В комнате Маруси горела лампа. Ее заслонили большой полураскрытой книгой, и белая кроватка девушки оказалась в тени. Маруся лежала лицом к стене. Как только она начинала засыпать, ей чудились дикие, разнузданные крики, жгучий блеск зрачков, и новое, отталкивающее лицо Строева склонялось к ее лицу, обжигая его своим дыханием.
«Я дома, я дома», – успокаивала себя Маруся, стараясь преодолеть тяжелую дремоту. И тут же из какой-то темной, безграничной дали выплывали к ней непонятные маски, доносились взвизгивающие, назойливые голоса.

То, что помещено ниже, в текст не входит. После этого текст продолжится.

(* ===== verification/GroupInfos.v ===== *)
(** * The Group Info message

    Models [crates/hdf5-pure-format/src/group_info.rs]: the thresholds between compact and
    dense link storage and the optional entry estimates, their writer and parser.  The
    facts: a message is accepted exactly when it is one the format allows, and what is
    written is read back and at most as long as what was read. *)

From S2P Require Import Prelude Addresses Words ByteFields ByteFieldFacts.

Local Open Scope Z_scope.

Inductive GroupInfoError : Type :=
| GroupFlags (flags : Z)
| GroupLength (expected actual : Z)
| GroupThresholds (max_compact min_dense : Z)
| TrailingBytes
| GroupVersion (version : Z).

Record GroupPhaseChange : Type := mkPhaseChange { max_compact : Z; min_dense : Z }.

Record GroupEstimates : Type := mkEstimates { est_entries : Z; est_name_length : Z }.

Record GroupInfo : Type := mkGroupInfo {
  phase_change : GroupPhaseChange;
  estimates : option GroupEstimates;
}.

Definition GROUP_INFO_PREFIX_LENGTH : Z := 2.
Definition GROUP_INFO_VERSION : Z := 0.
Definition STORES_PHASE_CHANGE : Z := 0x01.
Definition STORES_ESTIMATES : Z := 0x02.
Definition GROUP_INFO_PAIR_LENGTH : Z := 4.
Definition DEFAULT_MAX_COMPACT : Z := 8.
Definition DEFAULT_MIN_DENSE : Z := 6.

Record DeclaredLength : Type := mkDeclared {
  declared_flags : Z;
  declared_expected : Z;
  declared_actual : Z;
}.

(** [u8::from(b)] *)
Definition u8_of_bool (b : bool) : Z := if b then 1 else 0.

(** [u16::try_from(len).map_err(|_| TrailingBytes)] *)
Definition u16_len (len : Z) : result Z GroupInfoError :=
  if len <=? 65535 then Ok len else Err TrailingBytes.

Definition declared_read (bytes : list Z) : result DeclaredLength GroupInfoError :=
  result_bind (u16_len (zlen bytes)) (λ actual,
  match bytes with
  | version :: flags :: _ =>
    if negb (version =? GROUP_INFO_VERSION) then Err (GroupVersion version)
    else if negb (Z.ldiff flags (Z.lor STORES_PHASE_CHANGE STORES_ESTIMATES) =? 0)
    then Err (GroupFlags flags)
    else
      let expected :=
        GROUP_INFO_PREFIX_LENGTH
        + GROUP_INFO_PAIR_LENGTH
          * (u8_of_bool (negb (Z.land flags STORES_PHASE_CHANGE =? 0))
             + u8_of_bool (negb (Z.land flags STORES_ESTIMATES =? 0))) in
      Ok (mkDeclared flags expected actual)
  | _ => Err (GroupLength GROUP_INFO_PREFIX_LENGTH actual)
  end).

Module GroupPhaseChange.

Definition new (max_compact min_dense : Z) : result GroupPhaseChange GroupInfoError :=
  if max_compact <? min_dense then Err (GroupThresholds max_compact min_dense)
  else Ok (mkPhaseChange max_compact min_dense).

Definition parse (bytes : list Z) : result GroupPhaseChange GroupInfoError :=
  result_bind (declared_read bytes) (λ '(mkDeclared flags expected actual),
  if negb (actual =? expected) then Err (GroupLength expected actual)
  else
    result_bind
      (if negb (Z.land flags STORES_PHASE_CHANGE =? 0) then
         match bytes with
         | _ :: _ :: a :: b :: c :: d :: _ => Ok (le_value [a; b], le_value [c; d])
         | _ => Err (GroupLength expected actual)
         end
       else Ok (DEFAULT_MAX_COMPACT, DEFAULT_MIN_DENSE))
      (λ '(max_compact, min_dense), new max_compact min_dense)).

Definition encoded_len (bytes : list Z) : result Z GroupInfoError :=
  result_bind (declared_read bytes) (λ '(mkDeclared _ expected actual),
  if actual <? expected then Err (GroupLength expected actual) else Ok expected).

End GroupPhaseChange.

Module GroupInfo.

Definition new (phase_change : GroupPhaseChange) : GroupInfo := mkGroupInfo phase_change None.

Definition with_estimates (self : GroupInfo) (estimates : option GroupEstimates) : GroupInfo :=
  mkGroupInfo (phase_change self) estimates.

(** [bytes.get(1).is_some_and(|flags| flags & STORES_ESTIMATES != 0)] *)
Definition stores_estimates (bytes : list Z) : bool :=
  match bytes !! 1%nat with
  | Some flags => negb (Z.land flags STORES_ESTIMATES =? 0)
  | None => false
  end.

(** [let &[.., a, b, c, d] = bytes else { ... }] matches the last four bytes. *)
Definition parse (bytes : list Z) : result GroupInfo GroupInfoError :=
  result_bind (GroupPhaseChange.parse bytes) (λ phase_change,
  result_bind
    (if stores_estimates bytes then
       match drop (length bytes - 4) bytes with
       | [a; b; c; d] => Ok (Some (mkEstimates (le_value [a; b]) (le_value [c; d])))
       | _ =>
         result_bind (u16_len (zlen bytes)) (λ actual,
         Err (GroupLength (GROUP_INFO_PREFIX_LENGTH + GROUP_INFO_PAIR_LENGTH) actual))
       end
     else Ok None)
    (λ estimates, Ok (mkGroupInfo phase_change estimates))).

Definition stores_phase_change (self : GroupInfo) : bool :=
  negb (max_compact (phase_change self) =? DEFAULT_MAX_COMPACT)
  || negb (min_dense (phase_change self) =? DEFAULT_MIN_DENSE).

Definition serialize (self : GroupInfo) : list Z :=
  let flags :=
    Z.lor (if stores_phase_change self then STORES_PHASE_CHANGE else 0)
          (match estimates self with Some _ => STORES_ESTIMATES | None => 0 end) in
  [GROUP_INFO_VERSION; flags]
  ++ (if stores_phase_change self
      then le_bytes 2 (max_compact (phase_change self)) ++ le_bytes 2 (min_dense (phase_change self))
      else [])
  ++ match estimates self with
     | Some e => le_bytes 2 (est_entries e) ++ le_bytes 2 (est_name_length e)
     | None => []
     end.

End GroupInfo.

(** ** Facts *)

(** The fields are 16-bit values and the thresholds are ordered. *)
Definition group_info_ok (g : GroupInfo) : Prop :=
  fits 2 (max_compact (phase_change g)) ∧ fits 2 (min_dense (phase_change g)) ∧
  min_dense (phase_change g) ≤ max_compact (phase_change g) ∧
  match estimates g with Some e => fits 2 (est_entries e) ∧ fits 2 (est_name_length e) | None => True end.

(** A written message is read back. *)
Lemma parse_group_info_written g : group_info_ok g → GroupInfo.parse (GroupInfo.serialize g) = Ok g.
Proof.
  destruct g as [[mx mn] est]. unfold group_info_ok. cbn [phase_change estimates max_compact min_dense].
  intros (Hmx & Hmn & Hle & He).
  assert (Hnew : GroupPhaseChange.new mx mn = Ok (mkPhaseChange mx mn))
    by (unfold GroupPhaseChange.new; by replace (mx <? mn) with false by lia).
  unfold GroupInfo.serialize, GroupInfo.parse, GroupInfo.stores_phase_change, GroupPhaseChange.parse.
  cbn [phase_change estimates max_compact min_dense].
  destruct (negb (mx =? _) || negb (mn =? _)) eqn:E; destruct est as [[e n]|]; try destruct He as [He Hn];
    rewrite ?le_bytes_2; lazy -[le_value Z.div Z.modulo GroupPhaseChange.new];
    rewrite ?le_value_2 by done; try (rewrite Hnew; done);
    apply orb_false_iff in E as [E1%negb_false_iff%Z.eqb_eq E2%negb_false_iff%Z.eqb_eq];
    unfold DEFAULT_MAX_COMPACT, DEFAULT_MIN_DENSE in *; subst; done.
Qed.

(** What is parsed is well formed. *)
Lemma parse_group_info_ok bytes g :
  Forall byte bytes → GroupInfo.parse bytes = Ok g → group_info_ok g.
Proof.
  intros Hb. unfold GroupInfo.parse, GroupPhaseChange.parse.
  destruct (declared_read bytes) as [[flags expected actual]|]; [|done]. cbn [result_bind].
  destruct (negb (actual =? expected)); [done|].
  destruct (if negb (Z.land flags STORES_PHASE_CHANGE =? 0) then _ else _) as [[mx mn]|] eqn:Ep; [|done].
  assert (Hpair : fits 2 mx ∧ fits 2 mn).
  { destruct (negb _); [|by injection Ep as <- <-].
    destruct bytes as [|? [|? [|a [|b [|c [|d l]]]]]]; try done.
    injection Ep as <- <-. rewrite !Forall_cons in Hb. split; apply fits_pair; tauto. }
  cbn [result_bind]. unfold GroupPhaseChange.new. destruct (mx <? mn) eqn:El; [done|]. cbn [result_bind].
  destruct (if GroupInfo.stores_estimates bytes then _ else _) as [est|] eqn:Ee; [|done].
  cbn [result_bind]. intros [= <-]. unfold group_info_ok. cbn. split_and!; [tauto|tauto|lia|].
  destruct (GroupInfo.stores_estimates bytes); [|by injection Ee as <-].
  assert (Hd : Forall byte (drop (length bytes - 4) bytes)) by (by apply Forall_drop).
  destruct (drop _ bytes) as [|a [|b [|c [|d [|? ?]]]]]; try (by destruct (u16_len _)).
  injection Ee as <-. rewrite !Forall_cons in Hd. cbn [est_entries est_name_length].
  split; apply fits_pair; tauto.
Qed.

Module GroupInfoTests.

Example estimates_kept :
  GroupInfo.serialize (GroupInfo.with_estimates (GroupInfo.new (mkPhaseChange 12 8)) (Some (mkEstimates 7 20)))
  = [0; 3; 12; 0; 8; 0; 7; 0; 20; 0].
Proof. reflexivity. Qed.

(** Stored default thresholds are read and written back in the shorter form. *)
Example defaults_omitted :
  result_map GroupInfo.serialize (GroupInfo.parse [0; 1; 8; 0; 6; 0]) = Ok [0; 0].
Proof. reflexivity. Qed.

Example flags_reserved : GroupInfo.parse [0; 4] = Err (GroupFlags 4).
Proof. reflexivity. Qed.

End GroupInfoTests.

«Не буду спать», – решила Маруся. Быстрым движением спустила она с постели ноги, и, вся содрогаясь от холода и необычного нервного напряжении, она закуталась в одеяло и тоскливо, сосредоточенно уставилась перед собой. Что за беда, что она испугала, быть может, даже рассердила папу? Не важно, пожалуй, и то, что Строев узнал ее и ей стыдно будет теперь взглянуть ему в глаза. Маруся чувствовала, сознавала в себе что-то другое: то, именно то, было и важно, и серьезно, и больно… Еще больней, еще тревожнее оттого, что не находила Маруся слов для передачи своего нового чувства. Серьезно и вдумчиво глядели ее глаза.

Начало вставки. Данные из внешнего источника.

Lemma parse_prefix_written m r :
  link_typed m → zlen (prefix_bytes m ++ r) ≤ USIZE_MAX →
  LinkPrefix.parse (prefix_bytes m ++ r)
  = ok (mkPrefix (link_name m) (type_code (link_target m)) (link_creation_order m) (link_charset m)
          (zlen (prefix_bytes m))).
Proof.
  intros (_ & Hco & _) Hu. pose proof (flags_parse m) as (Hw & Hfo & Hft & Hfc). cbv zeta in *.
  rewrite zlen_link_prefix. unfold prefix_bytes in *. rewrite <- !app_assoc in *.
  set (data := [1; LinkMessage.flags m] ++ _) in *.
  assert (Hat : bytes_at data 2 (type_bytes (link_target m) ++ order_bytes (link_creation_order m)
    ++ charset_bytes (link_charset m)
    ++ le_bytes (Z.to_nat (UintWidth.get (name_width (link_name m)))) (zlen (link_name m))
    ++ link_name m ++ r)) by (by exists [1; LinkMessage.flags m]).
  unfold LinkPrefix.parse.
  rewrite (ensure_len_at data 0 [1; LinkMessage.flags m] _ _ Hu (bytes_at_0 data)) by done. cbn [try_].
  change (index data 0) with (Ret 1). change (index data 1) with (Ret (LinkMessage.flags m)).
  cbn [mbind outcome_bind]. change (negb (1 =? 1)) with false. cbv iota zeta. rewrite Hw, Hfo, Hft, Hfc.
  apply (read_link_type_at data Hu) in Hat as [-> Hat]. rewrite and_then_ok.
  apply (read_creation_order_at data Hu) in Hat as [-> Hat]; [|done]. rewrite and_then_ok.
  apply (read_charset_at data Hu) in Hat as [-> Hat]. rewrite and_then_ok.
  apply (read_name_at data Hu) in Hat as ->. by rewrite and_then_ok.
Qed.

(** ** The target *)

(** The two paths are found between their terminators. *)
Lemma external_view_written f o :
  contains_nul f = false → contains_nul o = false →
  LinkPrefix.external_view (external_bytes f o) = Ret (ExternalView f o).
Proof.
  intros Hf Ho. unfold LinkPrefix.external_view, external_bytes. cbn [length app Nat.eqb].
  change (slice_from (0 :: f ++ 0 :: o ++ [0]) 1) with (slice_from ([0] ++ f ++ 0 :: o ++ [0]) (zlen [0])).
  rewrite slice_from_app. cbn [mbind outcome_bind]. cbv zeta.
  rewrite nul_position_text by done. cbn [default id].
  pose proof (slice_app [] f (0 :: o ++ [0])) as H1. cbn [app] in H1. change (zlen (@nil Z)) with 0 in H1; rewrite Z.add_0_l in H1.
  unfold id. rewrite H1. cbn [mbind outcome_bind].
  replace (if _ <? _ then _ else _) with (zlen (f ++ [0])).
  2: { unfold zlen. rewrite !length_app. cbn [length]. rewrite length_app. cbn [length]. destruct (_ <? _) eqn:E; lia. }
  replace (f ++ 0 :: o ++ [0]) with ((f ++ [0]) ++ o ++ [0]) by (by rewrite <- app_assoc).
  rewrite slice_from_app. cbn [mbind outcome_bind].
  pose proof (slice_app [] o [0]) as H2. cbn [app] in H2. change (zlen (@nil Z)) with 0 in H2; rewrite Z.add_0_l in H2.
  rewrite nul_position_text by done. cbn [default id]. by rewrite H2.
Qed.

Lemma link_value_at data pos v r :
  zlen data ≤ USIZE_MAX → bytes_at data pos (le_bytes 2 (zlen v) ++ v ++ r) → zlen v ≤ 65535 →
  LinkPrefix.link_value data pos = ok v.
Proof.
  intros Hu Hat Hv. pose proof (zlen_nonneg v). unfold LinkPrefix.link_value.
  rewrite (ensure_len_at _ _ _ _ 2 Hu Hat) by done. cbn [try_].
  destruct (u16_next _ _ _ _ Hat) as [-> Hat2]; [unfold fits; lia|]. cbn [mbind outcome_bind]. cbv zeta.
  rewrite (ensure_len_at _ _ _ _ _ Hu Hat2) by done. cbn [try_].
  apply (bytes_at_app _ _ _ _ (zlen v)) in Hat2 as [Hg _]; [|done]. unfold slice. by rewrite Hg.
Qed.

Lemma read_offset_at data pos w v r :
  zlen data ≤ USIZE_MAX → bytes_at data pos (obytes w v ++ r) → fits (OffsetWidth.get w) v →
  read_offset_width data pos w = ok v.
Proof.
  intros Hu Hat Hf. pose proof (bytes_at_nonneg _ _ _ Hat). rewrite read_offset_width_eq by done. unfold read_word.
  apply (bytes_at_app _ _ _ _ (OffsetWidth.get w)) in Hat as [-> _];
    [|rewrite zlen_le_bytes; destruct w; done].
  rewrite le_value_bytes; [done|]. unfold fits in Hf. rewrite Z2Nat.id by (destruct w; done). done.
Qed.

Lemma target_written p data w t r :
  zlen data ≤ USIZE_MAX → bytes_at data (prefix_target_pos p) (target_bytes w t ++ r) →
  prefix_link_type_code p = type_code t →
  match t with
  | Hard a => address_fits w (Defined a)
  | Indirect (Soft path) => utf8_valid path = true ∧ zlen path ≤ 65535
  | Indirect (External f o) => utf8_valid f = true ∧ utf8_valid o = true ∧
      contains_nul f = false ∧ contains_nul o = false ∧ zlen (external_bytes f o) ≤ 65535
  end → LinkPrefix.target p data w = ok t.
Proof.
  intros Hu Hat Hc Ht. unfold LinkPrefix.target, LinkPrefix.target_view. cbv zeta. rewrite Hc.
  destruct t as [a|[path|f o]]; cbn [type_code target_bytes] in *.
  - change (HARD_LINK =? HARD_LINK) with true. cbv iota.
    rewrite (read_offset_at _ _ _ _ _ Hu Hat) by apply (stored_bits_fits w (Defined a) Ht).
    by rewrite !and_then_ok.
  - destruct Ht as [H1 H2]. change (SOFT_LINK =? HARD_LINK) with false. change (SOFT_LINK =? SOFT_LINK) with true.
    cbv iota. rewrite <- app_assoc in Hat. rewrite (link_value_at _ _ _ _ Hu Hat H2), and_then_ok.
    by rewrite from_utf8_valid.
  - destruct Ht as (H1 & H2 & H3 & H4 & H5).
    change (EXTERNAL_LINK =? HARD_LINK) with false. change (EXTERNAL_LINK =? SOFT_LINK) with false.
    change (EXTERNAL_LINK =? EXTERNAL_LINK) with true. cbv iota. rewrite <- app_assoc in Hat.
    rewrite (link_value_at _ _ _ _ Hu Hat H5), and_then_ok, external_view_written by done.
    cbn. by rewrite !from_utf8_lossy_valid.
Qed.

(** A written link is read back, whatever follows it. *)
Lemma parse_link_written m w rest :
  link_typed m → link_writable w m → link_paths_ok m → zlen (link_bytes w m ++ rest) ≤ USIZE_MAX →
  LinkMessage.parse_with_offset_width (link_bytes w m ++ rest) w = ok m.
Proof.
  intros Ht Hw Hp Hu. unfold LinkMessage.parse_with_offset_width, link_bytes in *.
  rewrite <- app_assoc in *. rewrite parse_prefix_written by done. rewrite and_then_ok.
  assert (Hat : bytes_at (prefix_bytes m ++ target_bytes w (link_target m) ++ rest) (zlen (prefix_bytes m))
                  (target_bytes w (link_target m) ++ rest)) by (by exists (prefix_bytes m)).
  unfold link_typed, link_writable, link_paths_ok in *. destruct Ht as (Hn & _ & Ht).
  match goal with |- context [LinkPrefix.target ?p _ _] =>
    rewrite (target_written p _ _ (link_target m) _ Hu Hat); [|done|] end.
  - rewrite and_then_ok. cbn [prefix_name prefix_creation_order prefix_charset].
    rewrite from_utf8_lossy_valid by done. by destruct m.
  - destruct (link_target m) as [a|[path|f o]]; naive_solver.
Qed.

(** ** Lookups by name

    A lookup compares the name where it lies in the message: for the text of a [str] this
    is the comparison with the decoded name. *)

Lemma name_matches_lossy raw wanted :
  utf8_valid wanted = true → name_matches raw wanted = bool_decide (from_utf8_lossy raw = wanted).
Proof.
  intros Hw. unfold name_matches. destruct (utf8_valid raw) eqn:Hr.
  - rewrite (from_utf8_lossy_valid raw Hr). by rewrite orb_false_r.
  - rewrite andb_true_l. rewrite (bool_decide_eq_false_2 (raw = wanted)); [done|]. intros ->. congruence.
Qed.

Lemma parse_link_inv data w m :
  LinkMessage.parse_with_offset_width data w = ok m →
  ∃ p, LinkPrefix.parse data = ok p ∧ LinkPrefix.target p data w = ok (link_target m) ∧
    m = mkLink (from_utf8_lossy (prefix_name p)) (link_target m) (prefix_creation_order p) (prefix_charset p).
Proof.
  unfold LinkMessage.parse_with_offset_width.
  intros (p & Hp & (t & Ht & [= <-])%and_then_ok_inv)%and_then_ok_inv. by exists p.
Qed.

Lemma target_if_named_parse data w name m :
  utf8_valid name = true → LinkMessage.parse_with_offset_width data w = ok m →
  LinkMessage.target_if_named data w name
  = ok (if bool_decide (link_name m = name) then Some (link_target m) else None).
Proof.
  intros Hn (p & Hp & Ht & ->)%parse_link_inv. unfold LinkMessage.target_if_named.
  rewrite Hp, and_then_ok, name_matches_lossy by done. cbn [link_name link_target].
  case_bool_decide; cbn [negb]; [|done]. by rewrite Ht, and_then_ok.
Qed.

(** The range of a hard link's address is where its target was read from. *)
Lemma target_hard p data w a :
  zlen data ≤ USIZE_MAX → 0 ≤ prefix_target_pos p →
  LinkPrefix.target p data w = ok (Hard a) ↔
  ∃ s, prefix_link_type_code p = HARD_LINK ∧
       get_range data (prefix_target_pos p) (prefix_target_pos p + OffsetWidth.get w) = Some s ∧ a = le_value s.
Proof.
  intros Hu Hp. unfold LinkPrefix.target, LinkPrefix.target_view. cbv zeta.
  rewrite read_offset_width_eq by done. unfold read_word.
  destruct (prefix_link_type_code p =? HARD_LINK) eqn:E1; [apply Z.eqb_eq in E1|apply Z.eqb_neq in E1].
  { destruct (get_range _ _ _) as [s|]; rewrite ?and_then_ok; cbn [into_owned]; split.
    - intros [= <-]. by exists s.
    - intros (s' & _ & [= <-] & ->). done.
    - done.
    - by intros (? & _ & ? & _). }
  split; [|by intros (s & ? & _)]. intros (v & Hv & Ha)%and_then_ok_inv. exfalso. destruct v; try done.
  destruct (_ =? SOFT_LINK); [|destruct (_ =? EXTERNAL_LINK)].
  - apply and_then_ok_inv in Hv as (b & _ & Hv). by destruct (from_utf8 b).
  - apply and_then_ok_inv in Hv as (b & _ & Hv). unfold LinkPrefix.external_view in Hv.
    repeat match type of Hv with context [mbind _ ?m] => destruct m; [|done]; cbn [mbind outcome_bind] in Hv end.
    done.
  - done.
Qed.

(** ** Arbitrary bytes *)

Section Arbitrary.
Context (data : list Z) (Hb : Forall byte data) (Hu : zlen data ≤ USIZE_MAX).

Lemma read_link_type_sound pos b :
  0 ≤ pos → LinkPrefix.read_link_type data pos b ⇝? (λ '(t, q), byte t ∧ pos ≤ q).
Proof.
  intros Hp. unfold LinkPrefix.read_link_type. destruct b; [|apply sound_ok; split; [done|lia]].
  apply within_ensure; [done|]. intros Hl. apply within_index; [done|done|done|]. intros v Hv. apply sound_ok.
  split; [done|lia].
Qed.

Lemma read_creation_order_sound pos b :
  0 ≤ pos → LinkPrefix.read_creation_order data pos b
    ⇝? (λ '(o, q), (match o with Some co => fits 8 co | None => True end) ∧ pos ≤ q).
Proof.
  intros Hp. unfold LinkPrefix.read_creation_order. destruct b; [|apply sound_ok; split; [done|lia]].
  apply within_ensure; [done|]. intros Hl. apply within_u64; [done|done|done|]. intros v Hv. apply sound_ok.
  split; [done|lia].
Qed.

Lemma read_charset_sound pos b :
  0 ≤ pos → LinkPrefix.read_charset data pos b ⇝? (λ '(_, q), pos ≤ q).
Proof.
  intros Hp. unfold LinkPrefix.read_charset. destruct b; [|apply sound_ok; lia].
  apply within_ensure; [done|]. intros Hl. apply within_index; [done|done|done|]. intros v Hv.
  destruct (v =? 0); [apply sound_ok; lia|]. destruct (v =? 1); [apply sound_ok; lia|apply sound_fail].
Qed.

Lemma read_name_sound pos w :
  0 ≤ pos → LinkPrefix.read_name data pos w
    ⇝? (λ '(name, q), (∃ s, get_range data s q = Some name) ∧ pos ≤ q ≤ zlen data).
Proof.
  intros Hp. unfold LinkPrefix.read_name. rewrite read_uint_width_eq by done.
  pose proof (uint_get_pos w). eapply sound_bind; [by apply read_word_sound|]. intros n [Hn Hle].
  unfold to_usize. destruct (n <=? USIZE_MAX); [|apply sound_fail]. cbn [try_].
  apply within_ensure; [done|]. intros Hl. unfold slice. unfold fits in Hn.
  destruct (get_range data _ _) as [s|] eqn:E; [|apply get_range_None in E; lia].
  cbn [expect mbind outcome_bind]. apply sound_ok. split; [eauto|lia].
Qed.

(** The prefix of any bytes ends within them. *)
Lemma parse_prefix_sound :
  LinkPrefix.parse data
    ⇝? (λ p, (∃ s, get_range data s (prefix_target_pos p) = Some (prefix_name p)) ∧ 0 ≤ prefix_target_pos p ≤ zlen data ∧
          match prefix_creation_order p with Some co => fits 8 co | None => True end).
Proof.
  unfold LinkPrefix.parse. apply within_ensure; [done|]. intros Hl.
  apply within_index; [done|done|lia|]. intros v Hv. destruct (negb _); [apply sound_fail|].
  apply within_index; [done|done|lia|]. intros f Hf. cbv zeta.
  eapply sound_bind; [apply read_link_type_sound; lia|]. intros [t p1] [Ht H1].
  eapply sound_bind; [apply read_creation_order_sound; lia|]. intros [o p2] [Ho H2].
  eapply sound_bind; [apply read_charset_sound; lia|]. intros [c p3] H3.
  eapply sound_bind; [apply read_name_sound; lia|]. intros [n p4] [Hn H4].
  apply sound_ok. cbn. split_and!; [done|lia|lia|done].
Qed.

«Это ты там какой-то отшельник, святоша, а то ведь мы мужчин тоже знаем», – вдруг вспомнились ей ее же слова. Она быстро закрыла лицо руками. Холодные ладони ее почувствовали жгучий прилив крови к лицу, и опять перед ней ярко встала картина бальной залы, и отец ее, молодой и красивый, делал кому-то выразительный, призывный знак рукой.
«Отчего больно? Отчего?» – тоскливо пытала Маруся свою встревоженную душу. И в новом полусне она пыталась приподнять дрожащими руками невидимые ей маски с знакомых когда-то, понятных и милых ей лиц.